El camino montaña abajo era empinado, y el aire era húmedo.
Los dos se apoyaban mutuamente.
Después de una persecución escalofriante, el cuerpo de Ainsley también estaba cubierto de densas heridas.
Manuel de repente quiso detener el tiempo.
Qué bueno sería si pudiera detenerse en este momento para siempre.
Esa noche, Ainsley ayudó a Manuel a bajar la montaña y caminar hacia el oeste.
Caminaron durante más de una hora antes de salir de la montaña.
Justo cuando bajaban la montaña, los teléfonos de Ainsley y Manuel comenzaron a sonar salvajemente.
Las llamadas al teléfono de Ainsley eran de Lainey y Roman.
El teléfono de Manuel tenía más de cuarenta llamadas perdidas.
Eran de Koen, la familia Gage, y Roman…
Antes de que Manuel pudiera responderles una por una, Roman lo llamó de nuevo.
—¡Manuel!
¿Dónde has estado?
Manuel miró la lastimosa cantidad de batería que quedaba en el teléfono y terminó las palabras importantes.
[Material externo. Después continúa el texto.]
(* ===== verification/Ground.v ===== *)
(** * A concrete Datalog instance

    [ground] instantiates the [Mangle] interface with programs of ground
    facts, one per line: enough of the library to run the engine's own
    definitions on concrete policies and facts.  It serves the witnesses; no
    theorem about the engine depends on it. *)
From S2P Require Import Prelude GoStrings CoreErrors Sources Datalog.
From Stdlib Require Import Ascii String.
Open Scope string_scope.

Definition ground_term (t : string) : BaseTerm :=
  let t := trim_space t in
  if has_prefix t dq then TConst (CString (trim_cut t dq)) else TVar t.

(** [pred], [pred(arg, ...)]; a final dot is dropped. *)
Definition ground_atom (s : string) : res error Atom :=
  let s := trim_suffix (trim_space s) "." in
  if String.eqb s "" || contains s "!" then Err (EText "syntax error") else
  match index_of s "(" with
  | None => Ok (NewAtom s [])
  | Some i => Ok (NewAtom (str_take i s)
                    (map ground_term (split_on c_comma (trim_suffix (str_drop (S i) s) ")"))))
  end.

Definition ground_unit (s : string) : res error SourceUnit :=
  match res_mapM ground_atom (List.filter (fun l => negb (String.eqb l "")) (map trim_space (split_on c_nl s))) with
  | Err e => Err e
  | Ok heads => Ok {| su_decls := []; su_clauses := map (fun h => {| cl_head := h; cl_premises := [] |}) heads |}
  end.

Definition ground_text (a : Atom) : string :=
  atom_sym a +:+ "(" +:+
  join "," (map (fun t => match t with
                          | TConst (CString s) => dq +:+ s +:+ dq
                          | TConst (CName s) => s
                          | TConst (CNumber z) => pretty z
                          | TConst (CFloat64 g) => g
                          | TConst (CComposite s) => s
                          | TVar s => s
                          | TApply s => s
                          end) (atom_args a)) +:+ ")".

#[global] Instance ground : Mangle (list Atom) := {|
  ProgramInfo := list Atom;
  Strata := unit;
  parse_atom := ground_atom;
  parse_unit := ground_unit;
  atom_String := ground_text;
  analyze us _ := Ok (map cl_head (mjoin (map su_clauses us)));
  stratify _ := Ok tt;
  idb_preds := map predicate;
  edb_preds _ := [];
  eval_stratified p _ _ _ s := (add_all p s, None)
|}.

#[global] Instance ground_laws : MangleLaws (list Atom).
Proof.
  split. intros pi st o timeout s a Ha.
  change (fst (eval_stratified pi st o timeout s)) with (add_all pi s).
  by rewrite contains_add_all, Ha, orb_true_r.
Qed.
En pocos minutos, el teléfono se apagó.
Después de caminar durante casi dos horas, Ainsley, que ya sentía dolor debido al violento impacto, finalmente no pudo resistir más en ese momento.
Frente a ellos estaba la luz de la gasolinera, y se desmayó en el momento en que vio la luz.
Manuel no estaba mucho mejor.
Cuando llegó a la gasolinera, también perdió el conocimiento.
Después de despertar nuevamente, Manuel se encontró acostado en la cama del hospital.
Levantó la cabeza con dificultad y descubrió que su pierna derecha había sido vendada.
Roman estaba sentado a su lado y rápidamente escribía algo en su teléfono.